Material for this exercise: Begin

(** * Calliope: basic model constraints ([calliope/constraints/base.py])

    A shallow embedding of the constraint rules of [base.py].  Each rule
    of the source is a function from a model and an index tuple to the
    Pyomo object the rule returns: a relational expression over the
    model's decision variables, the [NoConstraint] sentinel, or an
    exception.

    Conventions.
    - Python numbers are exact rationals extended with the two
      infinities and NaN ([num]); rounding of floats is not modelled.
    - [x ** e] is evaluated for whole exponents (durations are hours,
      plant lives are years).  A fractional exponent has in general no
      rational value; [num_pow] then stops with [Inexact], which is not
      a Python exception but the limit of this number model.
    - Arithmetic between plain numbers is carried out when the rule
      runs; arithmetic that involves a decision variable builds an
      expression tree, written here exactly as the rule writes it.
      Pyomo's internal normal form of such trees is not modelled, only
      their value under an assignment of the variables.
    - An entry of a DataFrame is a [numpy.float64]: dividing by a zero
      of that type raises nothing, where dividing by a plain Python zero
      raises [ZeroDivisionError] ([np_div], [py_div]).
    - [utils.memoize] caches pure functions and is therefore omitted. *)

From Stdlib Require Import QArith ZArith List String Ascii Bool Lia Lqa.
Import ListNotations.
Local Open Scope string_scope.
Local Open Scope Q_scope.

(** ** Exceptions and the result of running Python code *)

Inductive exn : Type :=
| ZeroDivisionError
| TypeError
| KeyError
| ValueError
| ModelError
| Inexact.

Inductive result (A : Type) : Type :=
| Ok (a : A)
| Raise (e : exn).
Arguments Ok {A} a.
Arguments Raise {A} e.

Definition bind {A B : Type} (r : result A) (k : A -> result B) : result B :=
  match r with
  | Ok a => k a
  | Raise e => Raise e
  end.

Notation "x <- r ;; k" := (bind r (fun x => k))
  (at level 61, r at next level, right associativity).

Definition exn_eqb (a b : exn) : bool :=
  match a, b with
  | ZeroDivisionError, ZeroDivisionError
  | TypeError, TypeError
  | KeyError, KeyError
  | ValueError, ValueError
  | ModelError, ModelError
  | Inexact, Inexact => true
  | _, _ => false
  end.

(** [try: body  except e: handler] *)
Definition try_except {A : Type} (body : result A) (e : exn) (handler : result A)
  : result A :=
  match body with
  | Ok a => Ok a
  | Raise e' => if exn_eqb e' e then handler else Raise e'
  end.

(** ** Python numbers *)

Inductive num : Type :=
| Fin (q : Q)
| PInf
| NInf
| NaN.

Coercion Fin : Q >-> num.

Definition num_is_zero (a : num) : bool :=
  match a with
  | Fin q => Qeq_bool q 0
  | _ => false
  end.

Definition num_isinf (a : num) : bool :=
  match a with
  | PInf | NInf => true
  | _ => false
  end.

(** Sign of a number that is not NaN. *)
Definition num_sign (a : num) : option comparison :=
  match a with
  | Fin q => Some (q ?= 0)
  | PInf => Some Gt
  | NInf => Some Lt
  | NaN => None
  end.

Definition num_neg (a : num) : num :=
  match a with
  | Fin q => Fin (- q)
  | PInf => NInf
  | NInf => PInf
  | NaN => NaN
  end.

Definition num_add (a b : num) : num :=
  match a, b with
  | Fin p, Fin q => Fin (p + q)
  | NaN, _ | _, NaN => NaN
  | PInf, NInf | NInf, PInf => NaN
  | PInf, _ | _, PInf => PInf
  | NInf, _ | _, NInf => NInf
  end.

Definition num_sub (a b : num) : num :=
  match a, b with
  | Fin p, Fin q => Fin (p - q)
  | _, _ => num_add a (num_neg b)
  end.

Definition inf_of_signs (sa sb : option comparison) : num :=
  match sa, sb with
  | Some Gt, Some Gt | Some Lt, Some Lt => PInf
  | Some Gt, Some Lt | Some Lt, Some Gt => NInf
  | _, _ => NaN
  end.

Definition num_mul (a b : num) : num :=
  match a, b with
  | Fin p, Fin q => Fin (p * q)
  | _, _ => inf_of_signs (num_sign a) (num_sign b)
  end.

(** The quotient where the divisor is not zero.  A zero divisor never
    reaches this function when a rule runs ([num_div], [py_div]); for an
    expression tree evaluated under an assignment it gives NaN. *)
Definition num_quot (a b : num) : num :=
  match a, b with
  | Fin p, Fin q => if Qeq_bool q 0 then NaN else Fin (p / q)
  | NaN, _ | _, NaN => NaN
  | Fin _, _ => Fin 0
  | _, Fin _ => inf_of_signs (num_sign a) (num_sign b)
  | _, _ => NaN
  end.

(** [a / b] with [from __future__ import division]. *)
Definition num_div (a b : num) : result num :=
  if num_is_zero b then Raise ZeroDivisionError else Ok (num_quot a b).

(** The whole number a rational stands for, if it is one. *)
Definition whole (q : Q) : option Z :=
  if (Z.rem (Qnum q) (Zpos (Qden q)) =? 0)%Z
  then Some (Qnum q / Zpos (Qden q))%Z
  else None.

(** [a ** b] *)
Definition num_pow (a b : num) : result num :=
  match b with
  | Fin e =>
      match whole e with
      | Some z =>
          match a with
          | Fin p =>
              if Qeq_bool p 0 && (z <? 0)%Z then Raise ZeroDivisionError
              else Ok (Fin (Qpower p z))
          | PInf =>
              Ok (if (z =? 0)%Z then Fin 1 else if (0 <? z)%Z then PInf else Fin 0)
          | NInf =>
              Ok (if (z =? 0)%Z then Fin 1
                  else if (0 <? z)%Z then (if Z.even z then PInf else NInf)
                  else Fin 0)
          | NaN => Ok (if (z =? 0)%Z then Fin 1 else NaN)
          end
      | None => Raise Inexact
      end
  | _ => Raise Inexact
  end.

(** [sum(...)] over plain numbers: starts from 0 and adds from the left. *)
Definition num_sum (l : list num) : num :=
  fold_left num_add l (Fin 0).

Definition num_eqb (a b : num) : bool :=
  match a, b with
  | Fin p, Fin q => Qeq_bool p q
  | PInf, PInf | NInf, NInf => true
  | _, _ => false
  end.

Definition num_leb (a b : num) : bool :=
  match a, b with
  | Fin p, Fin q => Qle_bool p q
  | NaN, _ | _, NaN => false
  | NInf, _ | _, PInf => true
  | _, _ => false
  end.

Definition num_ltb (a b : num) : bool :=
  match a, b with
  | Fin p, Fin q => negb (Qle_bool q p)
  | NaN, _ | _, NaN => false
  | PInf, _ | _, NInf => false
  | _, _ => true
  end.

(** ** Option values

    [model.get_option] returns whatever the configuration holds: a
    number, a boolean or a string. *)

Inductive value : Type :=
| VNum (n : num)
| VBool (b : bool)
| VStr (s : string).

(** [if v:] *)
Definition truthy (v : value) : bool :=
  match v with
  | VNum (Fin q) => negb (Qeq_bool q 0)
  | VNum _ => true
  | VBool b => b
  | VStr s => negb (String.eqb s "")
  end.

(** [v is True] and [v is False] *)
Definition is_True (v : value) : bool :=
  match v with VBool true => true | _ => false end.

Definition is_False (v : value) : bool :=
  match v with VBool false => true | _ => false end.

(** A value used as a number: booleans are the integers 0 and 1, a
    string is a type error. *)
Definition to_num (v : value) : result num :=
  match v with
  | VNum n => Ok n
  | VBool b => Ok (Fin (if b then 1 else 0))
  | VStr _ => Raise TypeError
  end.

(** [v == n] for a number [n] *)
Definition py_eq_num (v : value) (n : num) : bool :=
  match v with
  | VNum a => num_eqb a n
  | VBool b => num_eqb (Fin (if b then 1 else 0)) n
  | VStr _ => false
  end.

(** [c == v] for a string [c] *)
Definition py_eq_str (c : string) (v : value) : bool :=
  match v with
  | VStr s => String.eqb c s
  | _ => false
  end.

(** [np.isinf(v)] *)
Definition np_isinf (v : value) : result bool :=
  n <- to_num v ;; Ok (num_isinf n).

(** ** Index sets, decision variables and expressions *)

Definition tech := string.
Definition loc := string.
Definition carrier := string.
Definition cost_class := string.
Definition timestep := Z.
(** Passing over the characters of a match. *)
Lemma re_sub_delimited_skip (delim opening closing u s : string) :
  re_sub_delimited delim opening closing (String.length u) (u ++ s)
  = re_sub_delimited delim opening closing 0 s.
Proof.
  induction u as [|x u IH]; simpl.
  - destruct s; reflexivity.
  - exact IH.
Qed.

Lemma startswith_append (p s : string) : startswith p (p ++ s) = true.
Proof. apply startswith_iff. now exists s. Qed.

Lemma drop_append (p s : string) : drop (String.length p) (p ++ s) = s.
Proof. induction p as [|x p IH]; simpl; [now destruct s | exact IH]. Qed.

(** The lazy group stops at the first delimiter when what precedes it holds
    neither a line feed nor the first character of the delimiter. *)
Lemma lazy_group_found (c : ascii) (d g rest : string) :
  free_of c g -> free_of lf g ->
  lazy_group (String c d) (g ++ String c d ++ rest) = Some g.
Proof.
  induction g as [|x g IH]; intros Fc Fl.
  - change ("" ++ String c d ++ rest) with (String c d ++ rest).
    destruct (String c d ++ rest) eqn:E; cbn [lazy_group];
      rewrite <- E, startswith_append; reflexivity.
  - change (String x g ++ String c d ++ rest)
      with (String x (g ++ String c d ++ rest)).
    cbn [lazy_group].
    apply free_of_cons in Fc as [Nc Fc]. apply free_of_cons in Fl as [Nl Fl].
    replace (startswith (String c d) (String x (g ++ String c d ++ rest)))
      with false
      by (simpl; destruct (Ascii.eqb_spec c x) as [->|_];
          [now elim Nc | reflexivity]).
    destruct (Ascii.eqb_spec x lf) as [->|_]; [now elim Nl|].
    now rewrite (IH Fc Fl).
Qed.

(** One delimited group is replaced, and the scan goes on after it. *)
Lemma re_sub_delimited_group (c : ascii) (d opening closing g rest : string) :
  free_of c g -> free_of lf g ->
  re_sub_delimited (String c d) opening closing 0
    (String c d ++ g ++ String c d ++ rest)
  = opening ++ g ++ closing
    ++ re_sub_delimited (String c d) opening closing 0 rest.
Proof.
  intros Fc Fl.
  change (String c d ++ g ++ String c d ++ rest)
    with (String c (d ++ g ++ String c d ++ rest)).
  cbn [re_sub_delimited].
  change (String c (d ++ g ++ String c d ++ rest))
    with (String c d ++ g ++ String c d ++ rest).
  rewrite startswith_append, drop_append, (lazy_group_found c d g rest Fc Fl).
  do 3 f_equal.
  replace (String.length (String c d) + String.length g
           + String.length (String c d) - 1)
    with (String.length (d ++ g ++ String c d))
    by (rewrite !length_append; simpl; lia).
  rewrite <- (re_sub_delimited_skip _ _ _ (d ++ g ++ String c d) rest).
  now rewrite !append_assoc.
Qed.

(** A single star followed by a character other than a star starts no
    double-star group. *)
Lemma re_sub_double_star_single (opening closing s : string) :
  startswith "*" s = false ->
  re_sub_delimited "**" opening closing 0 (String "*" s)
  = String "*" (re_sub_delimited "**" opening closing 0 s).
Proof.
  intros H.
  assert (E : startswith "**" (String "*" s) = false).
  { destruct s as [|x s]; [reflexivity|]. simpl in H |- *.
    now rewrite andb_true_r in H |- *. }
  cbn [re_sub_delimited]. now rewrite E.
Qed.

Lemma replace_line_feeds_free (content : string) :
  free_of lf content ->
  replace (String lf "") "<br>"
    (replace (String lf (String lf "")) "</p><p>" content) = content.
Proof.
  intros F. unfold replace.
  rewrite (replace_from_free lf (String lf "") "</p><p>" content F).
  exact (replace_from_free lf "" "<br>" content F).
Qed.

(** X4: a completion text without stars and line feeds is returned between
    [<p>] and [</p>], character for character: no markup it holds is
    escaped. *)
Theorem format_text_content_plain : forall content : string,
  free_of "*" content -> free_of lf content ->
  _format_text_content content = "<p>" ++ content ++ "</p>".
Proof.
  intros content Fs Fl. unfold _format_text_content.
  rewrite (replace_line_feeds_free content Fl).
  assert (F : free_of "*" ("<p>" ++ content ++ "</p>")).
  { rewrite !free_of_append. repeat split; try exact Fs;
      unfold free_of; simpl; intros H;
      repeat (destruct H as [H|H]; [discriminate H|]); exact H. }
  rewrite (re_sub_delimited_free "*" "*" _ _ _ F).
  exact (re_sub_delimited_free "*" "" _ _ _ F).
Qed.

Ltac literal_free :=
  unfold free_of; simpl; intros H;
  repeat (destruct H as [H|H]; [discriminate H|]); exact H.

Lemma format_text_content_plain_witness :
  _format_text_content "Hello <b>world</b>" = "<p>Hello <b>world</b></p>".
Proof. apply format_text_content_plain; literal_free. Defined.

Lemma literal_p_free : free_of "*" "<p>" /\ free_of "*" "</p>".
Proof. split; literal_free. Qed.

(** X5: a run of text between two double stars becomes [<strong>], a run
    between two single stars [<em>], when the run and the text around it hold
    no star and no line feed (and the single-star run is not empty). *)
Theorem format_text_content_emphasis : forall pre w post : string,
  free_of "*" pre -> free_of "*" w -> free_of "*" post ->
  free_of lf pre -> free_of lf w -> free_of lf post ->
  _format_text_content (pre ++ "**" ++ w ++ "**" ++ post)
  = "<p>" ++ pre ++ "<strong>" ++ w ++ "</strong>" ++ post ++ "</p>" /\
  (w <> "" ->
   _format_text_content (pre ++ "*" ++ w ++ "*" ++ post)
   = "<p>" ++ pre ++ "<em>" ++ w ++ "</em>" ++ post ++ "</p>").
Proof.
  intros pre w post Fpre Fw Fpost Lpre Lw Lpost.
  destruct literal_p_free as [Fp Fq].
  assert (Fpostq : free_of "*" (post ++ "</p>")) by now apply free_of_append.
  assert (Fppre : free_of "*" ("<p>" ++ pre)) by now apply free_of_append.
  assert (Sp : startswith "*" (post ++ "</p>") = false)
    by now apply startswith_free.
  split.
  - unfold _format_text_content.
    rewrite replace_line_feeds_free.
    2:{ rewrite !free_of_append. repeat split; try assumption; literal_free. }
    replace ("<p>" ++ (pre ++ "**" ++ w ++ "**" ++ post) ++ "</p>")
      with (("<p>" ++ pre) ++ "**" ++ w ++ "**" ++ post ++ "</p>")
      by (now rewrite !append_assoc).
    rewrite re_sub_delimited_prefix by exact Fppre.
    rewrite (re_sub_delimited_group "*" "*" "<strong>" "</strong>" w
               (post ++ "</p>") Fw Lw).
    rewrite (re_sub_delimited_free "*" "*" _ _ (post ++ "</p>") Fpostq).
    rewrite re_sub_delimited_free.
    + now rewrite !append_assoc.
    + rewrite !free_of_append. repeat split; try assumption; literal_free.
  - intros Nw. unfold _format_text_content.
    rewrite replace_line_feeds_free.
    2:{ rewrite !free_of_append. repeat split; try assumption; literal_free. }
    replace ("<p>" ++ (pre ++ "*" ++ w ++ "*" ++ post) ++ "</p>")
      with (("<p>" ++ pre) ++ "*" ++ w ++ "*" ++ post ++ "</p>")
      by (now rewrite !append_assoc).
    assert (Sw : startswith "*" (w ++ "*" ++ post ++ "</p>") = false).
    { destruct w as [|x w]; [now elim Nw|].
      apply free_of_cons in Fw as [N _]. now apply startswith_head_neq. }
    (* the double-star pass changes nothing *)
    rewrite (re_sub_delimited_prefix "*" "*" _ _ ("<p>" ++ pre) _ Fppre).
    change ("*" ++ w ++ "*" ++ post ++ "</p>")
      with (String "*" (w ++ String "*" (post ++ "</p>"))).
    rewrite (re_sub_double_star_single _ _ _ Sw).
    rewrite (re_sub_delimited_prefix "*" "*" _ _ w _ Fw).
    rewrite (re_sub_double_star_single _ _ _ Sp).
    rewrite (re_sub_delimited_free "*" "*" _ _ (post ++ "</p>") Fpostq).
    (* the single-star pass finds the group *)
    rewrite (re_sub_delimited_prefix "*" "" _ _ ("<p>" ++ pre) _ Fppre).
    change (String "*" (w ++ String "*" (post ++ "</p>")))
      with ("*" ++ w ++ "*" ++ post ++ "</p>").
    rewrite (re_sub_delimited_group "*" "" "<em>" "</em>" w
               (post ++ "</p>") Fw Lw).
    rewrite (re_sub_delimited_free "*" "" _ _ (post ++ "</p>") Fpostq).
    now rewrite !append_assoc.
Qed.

Material for this exercise: End

What lines of the material contain "decision"? Show them.

- **Answer section**
    model's decision variables, the [NoConstraint] sentinel, or an
      runs; arithmetic that involves a decision variable builds an
(** ** Index sets, decision variables and expressions *)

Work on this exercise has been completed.